LONDON — U.K. Prime Minister Rishi Sunak is facing mounting pressure to fire his home secretary after she accused the police of being too lenient on pro-Palestinian protests — an attack which was not cleared by No. 10 Downing Street.
Ministerial colleagues have so far declined to endorse Braverman in the wake of her comments.
The latest slap down from a Cabinet colleague came from Chancellor Jeremy Hunt, who said on Friday morning that the home secretary’s comments “are not words that I myself would have used.” Still, he noted, “the prime minister has said he has full confidence in her.”
Hunt’s remarks come after Braverman accused the Met Police of “playing favorites” and failing to treat “pro-Palestinian mobs” the same way as right-wing and nationalist protestors. She compared the weekly “hate marches” to sectarian rallies held in Northern Ireland.
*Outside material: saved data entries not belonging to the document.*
Lemma PrintContent_Forall (data : list byte) (size : Z) (P : FieldRecord -> Prop)
      (out : list Line) :
  size <= Z.of_nat (List.length data) ->
  (forall pos r p, 0 <= pos < size -> classify data size pos = Ok (r, p) -> P r) ->
  PrintContent data size = Ok out -> Forall P (fields_of out).
Proof.
  intros Hsz HP H.
  destruct (PrintContent_unfold data size Hsz)
    as (start & rs & stop & Hs & Hst & [C|[C|C]]).
  - destruct C as (_ & E & _). rewrite E in H. apply Ok_inj in H. subst out.
    constructor.
  - destruct C as (_ & E & _). rewrite E in H. apply Ok_inj in H. subst out.
    constructor.
  - destruct C as (_ & Hlt & R & _ & _ & _ & _ & E).
    rewrite E in H. apply Ok_inj in H. subst out.
    change (fields_of (LNewline :: map LField rs
                         ++ (if stop <? size then [LMore (size - stop)] else [])))
      with (fields_of (map LField rs
                         ++ (if stop <? size then [LMore (size - stop)] else []))).
    rewrite fields_of_map_LField.
    replace (fields_of (if stop <? size then [LMore (size - stop)] else []))
      with (@nil FieldRecord) by (destruct (stop <? size); reflexivity).
    rewrite app_nil_r.
    eapply scan_loop_Forall; [exact Hsz | exact HP | | exact R].
    destruct Hst as [->|(-> & _)]; lia.
Qed.

(** X8.  Every record printed is what the bytes at its offset decode to:
    a string record shows the printable run found there, of 3 to 64
    characters, and is as wide as the run plus its null, or as the run
    alone when it ends the buffer; a fixed string record has a canonical
    size whose region is printable and null padded, and shows the bytes
    before the first null; a numeric record carries the little-endian
    value of its 4 or 2 bytes, inside the range its kind accepts; a byte
    record carries the byte. *)
Theorem PrintContent_records_sound (data : list byte) (size : Z) (out : list Line) :
  size <= Z.of_nat (List.length data) ->
  PrintContent data size = Ok out ->
  Forall (field_shape data size) (fields_of out).
Proof.
  intros Hsz H. eapply PrintContent_Forall; [exact Hsz | | exact H].
  intros pos r p Hpos Hc.
  destruct (classify_shape data size pos r p Hsz ltac:(lia) Hc) as (_ & S).
  exact S.
Qed.
(** Rows beyond the twentieth are never read: two payloads that differ
    only in such rows, and have as many rows, are rendered alike by
    either formatter, also when those rows are no mappings at all. *)
Theorem rows_beyond_twenty_are_not_read
    (others query_others : dict) (rs rs' : list pyval) :
  firstn 20 rs = firstn 20 rs' ->
  length rs = length rs' ->
  JcCli._format_search_api_results (with_results others query_others rs)
  = JcCli._format_search_api_results (with_results others query_others rs')
  /\ AppV1._format_search_api_results (with_results others query_others rs)
     = AppV1._format_search_api_results (with_results others query_others rs').
Proof.
  intros Hw Hn.
  assert (Hq : forall l,
             py_or (dict_get (with_results others query_others l)
                      (lit "query_result") (PDict [])) (PDict [])
             = PDict ((lit "results", PList l) :: query_others)).
  { intros l. unfold with_results. now rewrite dict_get_head. }
  assert (Hr : forall l,
             dict_get ((lit "results", PList l) :: query_others)
               (lit "results") (PList []) = PList l).
  { intros l. apply dict_get_head. }
  assert (Hmd : forall l,
             dict_get ((lit "results", PList l) :: query_others)
               (lit "metadata") (PDict [])
             = dict_get query_others (lit "metadata") (PDict [])).
  { intros l. reflexivity. }
  assert (He : forall l k,
             k <> lit "query_result" ->
             dict_get (with_results others query_others l) k PNone
             = dict_get others k PNone).
  { intros l k Hk. unfold with_results, dict_get. cbn [dict_lookup].
    destruct (pystr_eqb (lit "query_result") k) eqn:E; [| reflexivity].
    apply pystr_eqb_eq in E. congruence. }
  split.
  - unfold JcCli._format_search_api_results. cbv zeta.
    rewrite !Hq. cbn [get bind]. rewrite !Hr, !Hmd.
    rewrite !(He _ (lit "explanation")), !(He _ (lit "rationale"))
      by discriminate.
    destruct (get _ (lit "queryTime") PNone) as [qt | e]; cbn [bind];
      [| reflexivity].
    now apply cli_results_section_window.
  - unfold AppV1._format_search_api_results. cbv zeta.
    rewrite !Hq. cbn [get bind]. rewrite !Hr, !Hmd.
    rewrite !(He _ (lit "explanation")), !(He _ (lit "rationale"))
      by discriminate.
    destruct (get _ (lit "queryTime") PNone) as [qt | e]; cbn [bind];
      [| reflexivity].
    now apply slack_results_section_window.
Qed.









End FormatterEdges.

(** ** Rows of the data model *)


Section RowEdges.
Context `{PyLib}.



Lemma well_formed_row_reduces (row : pyval) :
  well_formed_row row -> exists fm, Shared.row_field_map row = Ok fm.
Proof.
  intros (rd & -> & Hf). unfold Shared.row_field_map.
  cbn [get bind]. unfold dict_get.
  destruct (dict_lookup (lit "fields") rd) as [v |];
    [| exists []; reflexivity].
  destruct Hf as [Hf | (es & -> & Hes)].
  - unfold py_or. rewrite Hf. exists []. reflexivity.
  - destruct (reduce_fields_reads es [] Hes) as (fm & Hfm & _);
      [constructor | constructor |].
    exists fm. destruct es; [cbn in *; congruence | exact Hfm].
Qed.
Met Commissioner Mark Rowley has said the legal threshold to stop the National March for Palestine — in which thousands are expected to call for an immediate cease-fire in Gaza — had “not been met.” He warned there must be “a real threat of serious disorder and no other way for police to manage the event” to take such a drastic step.
No.10 confirmed Thursday that Braverman’s characterization of the march — which went much further than Sunak’s own criticism — had not been cleared by the prime minister’s office.
That’s left Sunak facing a major dilemma. Sacking Braverman, a favorite of the Conservative right and a potential future leadership contender, could trigger its own backlash. Keeping her in post risks angering Tory moderates, who have made their anger at Braverman known.
Chair of the House Commons justice committee and Conservative MP Bob Neil said on Thursday night that Braverman’s position is “untenable,” and “I think she’s gone over the line … it’s part of a history of ill-judgment and loose words. Of all the jobs in government, home secretary is one of those where you have to be particularly careful.”
Adding to the criticism, London Minister Paul Scully told BBC Newsnight: “We’ve got to make sure that we concentrate on dampening things down rather than fueling that sort of hatred and that division.” He added: “I would just say to every minister and every political leader: we have got to use our language carefully.”